* [Exercise brief] Locate the line that contains "(** The model" in the entries below, then repeat it and every following line through the line that contains "df ← load self_data;", exactly, and no others.

* [Records for the exercise]
(** In the store [h], [out] is what the fold [fold] leaves behind when the
    base estimator is in state [e0]: a clone fitted on the training window
    and scored on the test window. *)
Definition fold_fitted (X : list Row) (y : list float)
    (sample_weight : option (list float)) (use_eval_set : bool)
    (e0 : Est) (h : heap Est) (fold : list nat * list nat) (out : @fold_out Est) : Prop :=
  ∃ X_train X_test y_train y_test sample_weight_train y_pred,
    take_rows X fold.1 = Ok X_train ∧ take_rows X fold.2 = Ok X_test ∧
    take_rows y fold.1 = Ok y_train ∧ take_rows y fold.2 = Ok y_test ∧
    match sample_weight with
    | Some w => Some <$> take_rows w fold.1
    | None => Ok None
    end = Ok sample_weight_train ∧
    est_fit e0 X_train y_train
      {| kw_sample_weight := sample_weight_train;
         kw_eval_set := if use_eval_set then Some (X_test, y_test) else None |}
      = Ok (fo_est out) ∧
    h !! fo_reg out = Some (OEst (fo_est out)) ∧
    est_predict (fo_est out) X_test = Ok y_pred ∧
    flatten_outputs y_pred = Ok (Some <$> fo_pred out) ∧
    _reg_metrics y_test y_pred = Ok (fo_metrics out).

End RegressorTimeSeriesCV.
End RegressorTimeSeriesCV.

(** ** AutoRegressor and AutoClassifier: the constructors *)

(** [train_test_split(data, random_state=seed)]: the library's random split
    of the row positions into a training and a test part. *)
Class TrainTestSplit := {
  train_test_positions : nat → Z → result (list nat * list nat)
}.

(** The fitted [StandardScaler] of one column. *)
Module StandardScaler.
Section StandardScaler.
Context {numeric_ops : Numeric}.

Record t := {
  mean_ : float;
  scale_ : float
}.

(** The cast of an [int64] value to [float64]: the nearest value with a
    significand of 53 bits, a tie going to the even one.  Integers up to
    [2^53] in size are kept. *)
Definition round_binary64 (z : Z) : Z :=
  let a := Z.abs z in
  let drop := (Z.log2 a - 52)%Z in
  if decide (drop ≤ 0)%Z then z
  else
    let q := Z.shiftr a drop in
    let r := (a - Z.shiftl q drop)%Z in
    let half := Z.shiftl 1 (drop - 1) in
    let q' := if decide (r < half)%Z then q
              else if decide (half < r)%Z then (q + 1)%Z
              else if Z.even q then q else (q + 1)%Z in
    (Z.sgn z * Z.shiftl q' drop)%Z.

(** The values of a numeric column as floats; other contents cannot be
    scaled. *)
Definition numeric_values (v : list Pd.cell) : result (list float) :=
  rmapM (λ c, match c with
              | Pd.CInt z => Ok (Fin (Qc_of_Z (round_binary64 z)))
              | Pd.CFloat x => Ok x
              | _ => Raise ValueError
              end) v.

(** [fit]: mean and population standard deviation of the values that are
    not [NaN]; a zero deviation is replaced by one. *)
Definition fit (v : list float) : result t :=
  if decide (v = []) then Raise ValueError
  else
    let xs := omap id v in
    let mean := Np.mean xs in
    let scale :=
      m ← mean;
      var ← fdiv (Np.sum ((λ x, (x - m) * (x - m)) <$> xs)) (Qc_of_nat (length xs));
      let s := sqrt var in
      Fin (if decide (s = 0) then 1 else s) in
    Ok {| mean_ := mean; scale_ := scale |}.

(** [transform] and [inverse_transform] validate their input as [fit]
    does: an array without samples is refused. *)
Definition transform (sc : t) (v : list float) : result (list float) :=
  if decide (v = []) then Raise ValueError
  else Ok ((λ x, x ← x; m ← mean_ sc; s ← scale_ sc; fdiv (x - m) s) <$> v).

Definition inverse_transform (sc : t) (v : list float) : result (list float) :=
  if decide (v = []) then Raise ValueError
  else Ok ((λ x, x ← x; m ← mean_ sc; s ← scale_ sc; Fin (x * s + m)) <$> v).

End StandardScaler.
End StandardScaler.

(** *** What target scaling is specified to compute *)

(** [var] is the population variance of the non-empty [l] around [m]. *)
Definition is_variance (l : list Qc) (m var : Qc) : Prop :=
  l ≠ [] ∧ var * Qc_of_nat (length l) = Np.sum ((λ x, (x - m) * (x - m)) <$> l).

(** One value standardized with the mean [m] and the deviation [s], and one
    standardized value taken back; [NaN] stays [NaN]. *)
Definition standardize (m s : Qc) (y : float) : float := (λ y, (y - m) / s) <$> y.
Definition descale (m s : Qc) (x : float) : float := (λ x, x * s + m) <$> x.

(** The preprocessing pipeline and the estimator, as configured objects. *)
Inductive transformer :=
  | KNNImputer (n_neighbors : nat)
  | SimpleImputer (strategy : string)
  | OneHotEncoder (min_frequency : option Qc)
  | StandardScalerStep.

Definition pipeline : Type := list (string * transformer).

Record ColumnTransformer := {
  ct_cat : pipeline * list string;
  ct_num : pipeline * list string
}.

(** The [estimator] argument: a name or an estimator object. *)
Inductive estimator_param :=
  | EstName (s : string)
  | EstObject (l : loc).

Inductive estimator_model :=
  | RandomForestRegressor (random_state : Z)
  | CatBoostRegressor (cat_features : option (list nat))
  | LinearRegression
  | CatBoostClassifier
  | Given (e : estimator_param).

(** The model pipeline: the preprocessor, then the estimator. *)
Record model_pipeline := {
  preprocessor : ColumnTransformer;
  final_estimator : estimator_model
}.

(** The store of DataFrame objects. *)
Abbreviation frames := (gmap loc Pd.DataFrame).

Section Frames.
Context {numeric_ops : Numeric} {tts_ops : TrainTestSplit}.

Definition new_frame (df : Pd.DataFrame) : M frames loc := λ h,
  let l := fresh (dom h) in (<[l:=df]> h, Ok l).
Definition load (l : loc) : M frames Pd.DataFrame := λ h,
  (h, of_option AttributeError (h !! l)).
Definition update (l : loc) (f : Pd.DataFrame → result Pd.DataFrame)
    : M frames unit := λ h,
  match h !! l with
  | Some df =>
      match f df with
      | Ok df' => (<[l:=df']> h, Ok ())
      | Raise e => (h, Raise e)
      end
  | None => (h, Raise AttributeError)
  end.

(** [df.copy()] of an argument that may be [None]. *)
Definition copy (arg : option loc) : M frames loc :=
  l ← lift (of_option AttributeError arg); df ← load l; new_frame df.

(** [df['target'] = f(df[target_col])] then
    [df.drop(columns=target_col, inplace=True)], on the object [l]. *)
Definition rename_target (l : loc) (target_col : string)
    (f : list Pd.cell → result (list Pd.cell)) : M frames unit :=
  update l (λ df, v ← Pd.getitem target_col df; v ← f v; Pd.setitem "target" v df);;
  update l (Pd.drop target_col).

(** [np.log1p] applied to every value of the column. *)
Definition apply_log1p (v : list Pd.cell) : result (list Pd.cell) :=
  rmapM (λ c, x ← Pd.to_float c; Ok (Pd.CFloat (x ≫= log1p))) v.

(** The first block of both constructors: the instance's own [data],
    [train] and [test] frames, made from [data] when it is given and from
    [train] and [test] otherwise, the target column renamed to ['target']. *)
Definition load_frames (target_col : string) (data train test : option loc)
    (random_st : Z) (log_target : bool) : M frames (loc * loc * loc) :=
  if data is Some _ then
    self_data ← copy data;
    rename_target self_data target_col (if log_target then apply_log1p else Ok);;
    df ← load self_data;
    '(tr, te) ← lift (train_test_positions (length (Pd.df_index df)) random_st);
    tr ← lift (Pd.iloc tr df);
    te ← lift (Pd.iloc te df);
    self_train ← new_frame tr;
    self_test ← new_frame te;
    mret (self_data, self_train, self_test)
  else
    self_train ← copy train;
    rename_target self_train target_col Ok;;
    self_test ← copy test;
    rename_target self_test target_col Ok;;
    tr ← lift (of_option AttributeError train);
    te ← lift (of_option AttributeError test);
    tr ← load tr;
    te ← load te;
    self_data ← new_frame (Pd.concat_rows tr te);
    mret (self_data, self_train, self_test).

(** The scaling of the ['target'] column of the frame [l] by [f]. *)
Definition scale_column (l : loc)
    (f : list float → result (StandardScaler.t * list float))
    : M frames StandardScaler.t :=
  df ← load l;
  v ← lift (Pd.getitem "target" df);
  v ← lift (StandardScaler.numeric_values v);
  '(sc, v') ← lift (f v);
  update l (Pd.setitem "target" (Pd.CFloat <$> v'));;
  mret sc.

(** The target scaling block of [AutoRegressor.__init__]: the scaler is
    fitted on the training targets and applied to both frames. *)
Definition scale_targets (scale_target : bool) (self_train self_test : loc)
    : M frames (option StandardScaler.t) :=
  if scale_target then
    sc ← scale_column self_train
           (λ v, sc ← StandardScaler.fit v;
                 v' ← StandardScaler.transform sc v; Ok (sc, v'));
    scale_column self_test (λ v, v' ← StandardScaler.transform sc v; Ok (sc, v'));;
    mret (Some sc)
  else mret None.

End Frames.

(** Run from a store that extends [h0], the computation [m] ends in a store
    that extends [h0], and its result satisfies [Q]. *)
Definition keeps (h0 : frames) {A} (m : M frames A) (Q : A → Prop) : Prop :=
  ∀ h, h0 ⊆ h → h0 ⊆ (m h).1 ∧ ∀ a, (m h).2 = Ok a → Q a.

Module AutoRegressor.
Section AutoRegressor.
Context {numeric_ops : Numeric} {tts_ops : TrainTestSplit}.

Record t := {
  num_cols : list string;
  cat_cols : list string;
  estimator : estimator_param;
  target_col : string;
  imputer_strategy : string;
  use_catboost_native_cat_features : bool;
  ohe_min_freq : Qc;
  scale_numeric_data : bool;
  scale_categoric_data : bool;
  data : loc;
  train : loc;
  test : loc;
  target_scaler : option StandardScaler.t;
  num_out_transformer : transformer;
  prep : ColumnTransformer;
  reg : estimator_model;
  model : model_pipeline
}.

(** [get_pipeline_preprocessor]: the imputer attribute is only set for the
    two known strategies, and read right after. *)
Definition get_pipeline_preprocessor (imputer_strategy : string)
    (use_catboost_native_cat_features scale_categoric_data scale_numeric_data : bool)
    (ohe_min_freq : Qc) (cat_cols num_cols : list string)
    : result (transformer * ColumnTransformer) :=
  num_out_transformer ← (
    if decide (imputer_strategy = "knn") then Ok (KNNImputer 3)
    else if decide (imputer_strategy = "simple") then Ok (SimpleImputer "median")
    else Raise AttributeError);
  let cat_pipe :=
    if use_catboost_native_cat_features then [("imputer", SimpleImputer "constant")]
    else if scale_categoric_data then
      [("imputer", SimpleImputer "constant");
       ("one_hot", OneHotEncoder (Some ohe_min_freq));
       ("scaler", StandardScalerStep)]
    else
      [("imputer", SimpleImputer "constant");
       ("one_hot", OneHotEncoder (Some ohe_min_freq))] in
  let num_pipe :=
    if scale_numeric_data
    then [("imputer", num_out_transformer); ("scaler", StandardScalerStep)]
    else [("imputer", num_out_transformer)] in
  Ok (num_out_transformer,
      {| ct_cat := (cat_pipe, cat_cols); ct_num := (num_pipe, num_cols) |}).

Definition get_model_pipeline (preprocessor : ColumnTransformer) (reg : estimator_model)
    : model_pipeline :=
  {| preprocessor := preprocessor; final_estimator := reg |}.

* [Exercise output]
(** The model pipeline: the preprocessor, then the estimator. *)
Record model_pipeline := {
  preprocessor : ColumnTransformer;
  final_estimator : estimator_model
}.

(** The store of DataFrame objects. *)
Abbreviation frames := (gmap loc Pd.DataFrame).

Section Frames.
Context {numeric_ops : Numeric} {tts_ops : TrainTestSplit}.

Definition new_frame (df : Pd.DataFrame) : M frames loc := λ h,
  let l := fresh (dom h) in (<[l:=df]> h, Ok l).
Definition load (l : loc) : M frames Pd.DataFrame := λ h,
  (h, of_option AttributeError (h !! l)).
Definition update (l : loc) (f : Pd.DataFrame → result Pd.DataFrame)
    : M frames unit := λ h,
  match h !! l with
  | Some df =>
      match f df with
      | Ok df' => (<[l:=df']> h, Ok ())
      | Raise e => (h, Raise e)
      end
  | None => (h, Raise AttributeError)
  end.

(** [df.copy()] of an argument that may be [None]. *)
Definition copy (arg : option loc) : M frames loc :=
  l ← lift (of_option AttributeError arg); df ← load l; new_frame df.

(** [df['target'] = f(df[target_col])] then
    [df.drop(columns=target_col, inplace=True)], on the object [l]. *)
Definition rename_target (l : loc) (target_col : string)
    (f : list Pd.cell → result (list Pd.cell)) : M frames unit :=
  update l (λ df, v ← Pd.getitem target_col df; v ← f v; Pd.setitem "target" v df);;
  update l (Pd.drop target_col).

(** [np.log1p] applied to every value of the column. *)
Definition apply_log1p (v : list Pd.cell) : result (list Pd.cell) :=
  rmapM (λ c, x ← Pd.to_float c; Ok (Pd.CFloat (x ≫= log1p))) v.

(** The first block of both constructors: the instance's own [data],
    [train] and [test] frames, made from [data] when it is given and from
    [train] and [test] otherwise, the target column renamed to ['target']. *)
Definition load_frames (target_col : string) (data train test : option loc)
    (random_st : Z) (log_target : bool) : M frames (loc * loc * loc) :=
  if data is Some _ then
    self_data ← copy data;
    rename_target self_data target_col (if log_target then apply_log1p else Ok);;
    df ← load self_data;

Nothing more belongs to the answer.